Tuesday, August 9, 2016

Free Printable Maps from the USGS and National Geographic

The United States Geological Survey creates topographical maps of the United States.  The USGS maps can be downloaded for free from the USGS website. The USGS website can be a little tricky to use. Another option is to use National Geographic's USGS map portal to find, download, and print maps. On that site you can search for maps by panning and zooming on a map of the United States or by searching for a specific location.

Applications for Education
I've used many USGS maps over the years while planning hiking, paddling, and biking trips. I have also used them while teaching students how to use a map and compass. It's a great way to get students thinking about the topography of an area and how that topography impacts travel and construction.

H/T to Maps Mania

10 Good Tools for Creating Digital Portfolios - A PDF Handout

As the new school year gets started you may find yourself thinking about how you and your students can keep track of the great work that they do throughout the school year. Creating and managing digital portfolios is one way to create a showcase of your students' good work. In the document embedded below I have included a summary of ten good tools that can be used to create digital portfolios. Within some of the summaries you will find links to video tutorials about the featured digital portfolio tools.

Click here if you cannot see the document embedded above.

Simplenote - A Simple Tool for Organizing Notes

Over the weekend I received an email from a reader who was looking for an alternative to Evernote that she could use to take notes during parent-teacher conferences. I've had a lot of questions along the same lines since Evernote changed their plans to essentially make their free plan almost worthless. In this case the teacher seeking an alternative to Evernote wasn't looking for a bookmarking tool. She was looking for a note-taking tool. One of my suggestions was to take a look at OneNote. My other suggestion was to try Simplenote.

Simplenote is a free service for taking notes on just about any device. You can use it in your web browser, on an Android device, on a Kindle Fire, and on an iOS device. Simplenote also offers free desktop apps for Mac, Windows, and Linux.

Simplenote's formatting automatically organizes your notes into sections. You can create and apply tags to all of your notes. The tags help you organize and search your notes. Individual notes can be shared via email. Sharing notes lets you collaborate with other Simplenote users. Simplenotes has a playback option which shows you changes to your individual notes over time.

Applications for Education
Simplenote is worth a look if you or your students are looking for a simple, straight-forward notes tool that works on almost every device. The simple nature of it lets students focus on taking notes without being distracted by other features. The default structure of notes could also help students organize notes across multiple subject areas.

Monday, August 8, 2016

Student Stories - Student-led Portfolios on ClassDojo

Over the last few years ClassDojo has become known as a platform for keeping track of your students' habits and behaviors. Originally, it appealed to teachers of elementary school students but over time teachers of older students started to use to keep track of things like constructive participation in classroom discussions.

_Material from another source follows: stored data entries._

(** * distributed-scraper: explorer / extractor workers and the start handshake

    A shallow embedding of [explorer.py], [extractor.py], [scraper.py] and
    [app.py].  Python code that may raise is written in an error monad,
    code that talks to Redis or to the network is written as a command
    tree whose commands are executed one at a time against a shared
    broker, so that any number of worker processes can be interleaved. *)

From Stdlib Require Import ZArith Ascii String List Bool Lia.
From stdpp Require Import base tactics option list sets gmap strings pretty.

Import ListNotations.
Local Open Scope string_scope.
Local Open Scope list_scope.
Local Open Scope Z_scope.

Set Warnings "-register-all".

(** ** Python exceptions *)

Module Py.

(** The subclasses of [Exception] the four files can meet. *)
Inductive exception : Type :=
| JSONDecodeError                (* json.loads on text that is not JSON *)
| KeyError (key : string)        (* item['url'] on a dict without the key *)
| TypeError                      (* subscripting a non-dict, len(None), ... *)
| ValueError                     (* urlparse on a malformed authority *)
| DataError                      (* redis-py refusing to encode a value *)
| ConnectionError                (* redis.ConnectionError *)
| RequestException               (* requests.RequestException and subclasses *)
| OtherException.                (* any other subclass of Exception *)

(** What can be raised: an [Exception], or [SystemExit] from
    [sys.exit(code)], which is not one. *)
Inductive exn : Type :=
| Exc (e : exception)
| SystemExit (code : Z).
Coercion Exc : exception >-> exn.

(** The classes named in the [except] clauses of the sources. *)
Inductive exn_class : Type :=
| BaseException_                 (* bare [except:] *)
| Exception_                     (* [except Exception] *)
| redis_ConnectionError          (* [except redis.ConnectionError] *)
| json_JSONDecodeError           (* [except json.JSONDecodeError] *)
| requests_RequestException.     (* [except requests.RequestException] *)

Definition isinstance (e : exn) (c : exn_class) : bool :=
  match c with
  | BaseException_ => true
  | Exception_ => match e with Exc _ => true | SystemExit _ => false end
  | redis_ConnectionError => match e with Exc ConnectionError => true | _ => false end
  | json_JSONDecodeError => match e with Exc JSONDecodeError => true | _ => false end
  | requests_RequestException => match e with Exc RequestException => true | _ => false end
  end.

(** A Python expression either yields a value or raises. *)
Inductive result (A : Type) : Type :=
| Ok (a : A)
| Raise (e : exn).
Arguments Ok {A} a.
Arguments Raise {A} e.

Definition bind {A B} (r : result A) (k : A -> result B) : result B :=
  match r with
  | Ok a => k a
  | Raise e => Raise e
  end.

(** A call into a library: it returns, or it raises an [Exception]. *)
Inductive lib (A : Type) : Type :=
| Returns (a : A)
| Fails (e : exception).
Arguments Returns {A} a.
Arguments Fails {A} e.

Definition of_lib {A} (r : lib A) : result A :=
  match r with
  | Returns a => Ok a
  | Fails e => Raise e
  end.

(** [try: body except C1: h1 except C2: h2 ...]: the first clause whose
    class matches handles the exception, otherwise it propagates. *)
Fixpoint handle {A} (clauses : list (exn_class * (exn -> result A))) (e : exn)
  : result A :=
  match clauses with
  | [] => Raise e
  | (c, h) :: rest => if isinstance e c then h e else handle rest e
  end.

Definition try_except {A} (body : result A)
    (clauses : list (exn_class * (exn -> result A))) : result A :=
  match body with
  | Ok a => Ok a
  | Raise e => handle clauses e
  end.

End Py.
Import Py.

Declare Scope py_scope.
Delimit Scope py_scope with py.
Notation "x <- e ;; k" := (Py.bind e (fun x => k))
  (at level 100, e at next level, right associativity) : py_scope.

(** ** Python strings *)

Module Str.

(** Strings are sequences of bytes; only the ASCII letters have case. *)
Definition lower_char (c : ascii) : ascii :=
  let n := nat_of_ascii c in
  if (Nat.leb 65 n && Nat.leb n 90)%bool then ascii_of_nat (n + 32) else c.

Fixpoint lower (s : string) : string :=
  match s with
  | EmptyString => EmptyString
  | String c r => String (lower_char c) (lower r)
  end.

(** [s.endswith(suffix)] *)
Definition endswith (s suffix : string) : bool :=
  let n := String.length s in
  let m := String.length suffix in
  (Nat.leb m n && String.eqb (substring (n - m) m s) suffix)%bool.

(** [c in s] *)
Fixpoint contains (c : ascii) (s : string) : bool :=
  match s with
  | EmptyString => false
  | String a r => (Ascii.eqb a c || contains c r)%bool
  end.
(** Every path of [login], with the state it ends in. *)
Lemma login_run (form : LoginRequest) (st : memcached) (now : Z)
    (s : state) :
  let key := "user:" +:+ username form in
  let user := st !! key in
  let s1 := looked_up s key user in
  let hashed := dict_get_or (the_dict user) "hashed_password" (PStr "") in
  let s2 := State (heap s1) (log s1 ++ [PwdVerify (password form) hashed]) in
  run (login form) st now s =
    if key_accepted key then
      if opt_truthy user then
        match pwd_verify (password form) hashed with
        | None => (Raises PasslibError, s2)
        | Some false => (Raises bad_credentials, s2)
        | Some true =>
            match the_dict user !! "username" with
            | None => (Raises (KeyError "username"), s2)
            | Some sub =>
                let upd : pydict :=
                  {["exp" := PDatetime (now + delta_or_default None)]} in
                let claims := dict_update {["sub" := sub]} upd in
                (match jwt_encode claims SECRET_KEY ALGORITHM with
                 | Returns tok =>
                     Returns {| access_token := tok; token_type := "bearer" |}
                 | Raises x => Raises x
                 end,
                 State (heap s2 ++ [ {["sub" := sub]}; claims; upd ]) (log s2))
            end
        end
      else (Raises bad_credentials, s1)
    else (Raises MemcachedKeyError, s).
Proof.
  intros key user s1 hashed s2.
  unfold run, login. unfold bind at 1.
  destruct (key_accepted key) eqn:Hk.
  2: { pose proof (get_user_refused (PStr (username form)) st now s Hk) as Hg.
       unfold run in Hg. by rewrite Hg. }
  pose proof (get_user_run (PStr (username form)) st now s Hk) as Hg.
  unfold run in Hg. rewrite Hg. clear Hg. cbn [py_str]. fold key user s1.
  destruct (opt_truthy user) eqn:Hu; cbn [negb or_else].
  2: { reflexivity. }
  unfold bind at 1. unfold bind at 1. unfold verify_password. fold hashed.
  unfold bind at 1. unfold emit at 1. fold s2.
  destruct (pwd_verify (password form) hashed) as [[|]|];
    cbn -[create_access_token]; try reflexivity.
  unfold dict_index.
  destruct (the_dict user !! "username") as [sub|];
    cbn -[create_access_token]; [|reflexivity].
  pose proof (create_access_token_run (length (heap s)) None st now
     (State (heap s ++ [{["sub" := sub]}])
            ((log s ++ [StoreGet key; Printed user])
               ++ [PwdVerify (password form) hashed]))) as Hrun.
  unfold run in Hrun. cbn [heap log] in Hrun.
  rewrite list_lookup_middle in Hrun by reflexivity.
  change (default ∅ (Some ?d)) with d in Hrun.
  unfold bind. rewrite Hrun. clear Hrun. rewrite <- app_assoc. cbn [app].
  unfold ret.
  by destruct (jwt_encode _ _ _).
Qed.
(** C6: a login that succeeds (redirects to the dashboard) found a user
    of that username whose stored hash [check_password_hash] accepts for
    the password, and logs that user in; when every user of that
    username is rejected by [check_password_hash], and in particular when
    there is none, the outcome is one and the same: the login page with
    the generic failure notice, the database and the session as before. *)
Theorem C6_login username password db session :
  let out := login check_password_hash POST username password db session in
  let failed :=
    mkOutcome (render_template "login.html")
      [("Login Failed. Check your spelling.", "message")] db session in
  (response out = redirect "index" →
     ∃ uid u, users db !! uid = Some u ∧ User.username u = username ∧
       check_password_hash (User.password u) password = true ∧
       session_after out = Some uid ∧ db_after out = db) ∧
  (response out ≠ redirect "index" → out = failed) ∧
  ((∀ k u, users db !! k = Some u → User.username u = username →
      check_password_hash (User.password u) password = false) →
     out = failed).
Proof.
  intros out failed. subst out failed. unfold login.
  destruct (query_user username db) as [[uid u]|] eqn:Hq.
  - apply query_user_Some in Hq as [Hk Hn]. simpl in *.
    destruct (check_password_hash (User.password u) password) eqn:Hc; simpl.
    + split; [|split].
      * intros _. by exists uid, u.
      * done.
      * intros Hall. specialize (Hall _ _ Hk Hn). congruence.
    + split; [done|]. split; done.
  - simpl. split; [done|]. split; done.
Qed.
End AuthProperties.

Lemma C5_register_witness :
  (∃ k u, users demo_db !! k = Some u ∧ User.username u = "ada") ∧
  register toy_generate_password_hash POST "ada" "again" "salt" demo_db None =
    mkOutcome (redirect "register") [("Username already exists.", "message")]
      demo_db None.
Proof.
  assert (∃ k u, users demo_db !! k = Some u ∧ User.username u = "ada") as Hdup.
  { exists 1, demo_user.2. split; reflexivity. }
  split; [exact Hdup|].
  apply (C5_register toy_generate_password_hash "ada" "again" "salt" demo_db None).
  exact Hdup.
Defined.

Lemma C6_login_witness :
  response (login toy_check_password_hash POST "ada" "lovelace" demo_db None) =
    redirect "index" ∧
  ∃ uid u, users demo_db !! uid = Some u ∧ User.username u = "ada" ∧
    toy_check_password_hash (User.password u) "lovelace" = true ∧
    session_after (login toy_check_password_hash POST "ada" "lovelace" demo_db None)
      = Some uid ∧
    db_after (login toy_check_password_hash POST "ada" "lovelace" demo_db None)
      = demo_db.
Proof.
  split; [reflexivity|].
  apply (C6_login toy_check_password_hash "ada" "lovelace" demo_db None).
  reflexivity.
Defined.

(** ** Export *)

Lemma export_transactions_user db session user :
  current_user db session = Some user →
  export_transactions db session =
    mkOutcome
      (csv_attachment
         (writerow csv_header +:+
          concat_strings (writerow ∘ csv_row <$> query_transactions user.1 db)))
      [] db session.
Proof. intros Hu. unfold export_transactions. by rewrite (login_required_user _ _ _ _ Hu). Qed.
(** X10.  [adjustPrice] adds the step to the price in the field in
    binary64, clamps the sum to [0.5, 5] and writes it with two decimals:
    the sum itself when it lies between the limits, 5.00 when it is at or
    above the upper limit, 0.50 when it is at or below the lower one.  When
    the field holds no number it writes NaN: no default is put in its
    place.  From 1.95 a step up gives 2.00 and a step down 1.90; from 2.675
    a step up gives 2.72, the sum in binary64 being just below 2.725. *)
Theorem price_buttons_stay_within_limits (parsed delta : float) :
  let sum := (parsed + delta)%float in
  let written := Binary64.clamp sum 0.5 5 in
  Binary64.adjustPrice parsed delta = Binary64.toFixed 2 written /\
  (is_nan parsed = true -> is_nan sum = true) /\
  (is_nan sum = true -> Binary64.adjustPrice parsed delta = "NaN") /\
  (is_nan sum = false -> Binary64.within 0.5 5 written = true) /\
  ((0.5 <? sum)%float = true -> (sum <? 5)%float = true -> written = sum) /\
  ((5 <=? sum)%float = true -> Binary64.adjustPrice parsed delta = "5.00") /\
  ((sum <=? 0.5)%float = true -> Binary64.adjustPrice parsed delta = "0.50") /\
  Binary64.adjustPrice 1.95 0.05 = "2.00" /\
  Binary64.adjustPrice 1.95 (-0.05) = "1.90" /\
  Binary64.adjustPrice 2.675 0.05 = "2.72".
Proof.
  intros sum written.
  split; [reflexivity|]. split; [apply add_nan|].
  split; [|split; [|split; [|split; [|split; [|repeat split; vm_compute; reflexivity]]]]].
  - intros H. unfold Binary64.adjustPrice. fold sum.
    unfold Binary64.clamp, Binary64.Math_max. rewrite H, orb_true_r. vm_compute. reflexivity.
  - intros H. apply clamp_within; [exact H | reflexivity].
  - intros H1 H2. destruct (ltb_not_nan _ _ H1) as [_ Hs].
    subst written. unfold Binary64.clamp, Binary64.Math_max, Binary64.Math_min.
    rewrite Hs, H1. simpl. rewrite Hs, H2. reflexivity.
  - intros H. destruct (leb_not_nan _ _ H) as [_ Hs].
    assert (H1 : (0.5 <? sum)%float = true)
      by (apply (ltb_leb_trans 0.5 5 sum); [reflexivity | exact H]).
    unfold Binary64.adjustPrice. fold sum.
    unfold Binary64.clamp, Binary64.Math_max, Binary64.Math_min.
    rewrite Hs, H1. simpl. rewrite Hs, (leb_not_ltb _ _ H). vm_compute. reflexivity.
  - intros H. destruct (leb_not_nan _ _ H) as [Hs _].
    unfold Binary64.adjustPrice. fold sum.
    unfold Binary64.clamp, Binary64.Math_max, Binary64.Math_min.
    rewrite Hs, (leb_not_ltb _ _ H). simpl. vm_compute. reflexivity.
Qed.

(* ===================================================================== *)
(** ** Languages, countries and host names                                *)
(* ===================================================================== *)

Ltac host_case h :=
  match goal with
  | |- context [String.eqb h ?name] =>
      let E := fresh "E" in
      destruct (String.eqb h name) eqn:E;
      [apply String.eqb_eq in E; subst h | ]
  end.

(** [URL_PATTERNS] matches twelve host names. *)
Lemma language_of_documented_host (hostname lang : string) :
  Localization.language_of_hostname hostname = Some lang ->
  In (hostname, lang) Page.documented_hosts.
Proof.
  unfold Localization.language_of_hostname, Localization.URL_PATTERNS, Localization.test.
  cbn [find existsb snd fst].
  repeat (host_case hostname;
          [cbn; intros H; injection H as <-; unfold Page.documented_hosts; simpl; tauto|]).
  cbn. discriminate.
Qed.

Last summer ClassDojo introduced Class Stories which allowed you to showcase examples of your students' best work. Those stories appeared in a blog-like format that parents could view. This summer ClassDojo added a new feature called Student Stories. Student Stories is a digital portfolio tool that allows students to submit work to be displayed in your ClassDojo Class Story.

Student Stories works on iPads. As long as you have at least one iPad in your classroom, you can have students submit work to be included. You moderate your students' submissions before anyone can see them. To submit work students simply scan a class QR code then add their submissions. Watch the video embedded below to see how it works. Click here for PDF of directions on how to use Student Stories.

The Physics of Olympic Sports

The 2016 Olympics got underway over the weekend. I was thrilled to see the U.S. men win a second consecutive silver medal in archery on Saturday afternoon. Speaking of archery, CK-12 has a great set of physics simulations about archery and eleven other Olympic sports. The simulations are available to view in your web browser or in the free CK-12 Android and iOS apps.

Applications for Education
As the image of the archery simulation illustrates, each of the Olympic sports simulations provide students with an opportunity to test the physics concepts used in each sport. When students select one of the sports in CK-12's list of simulations they can read about and or watch the concepts in action before using the simulators to apply the concepts.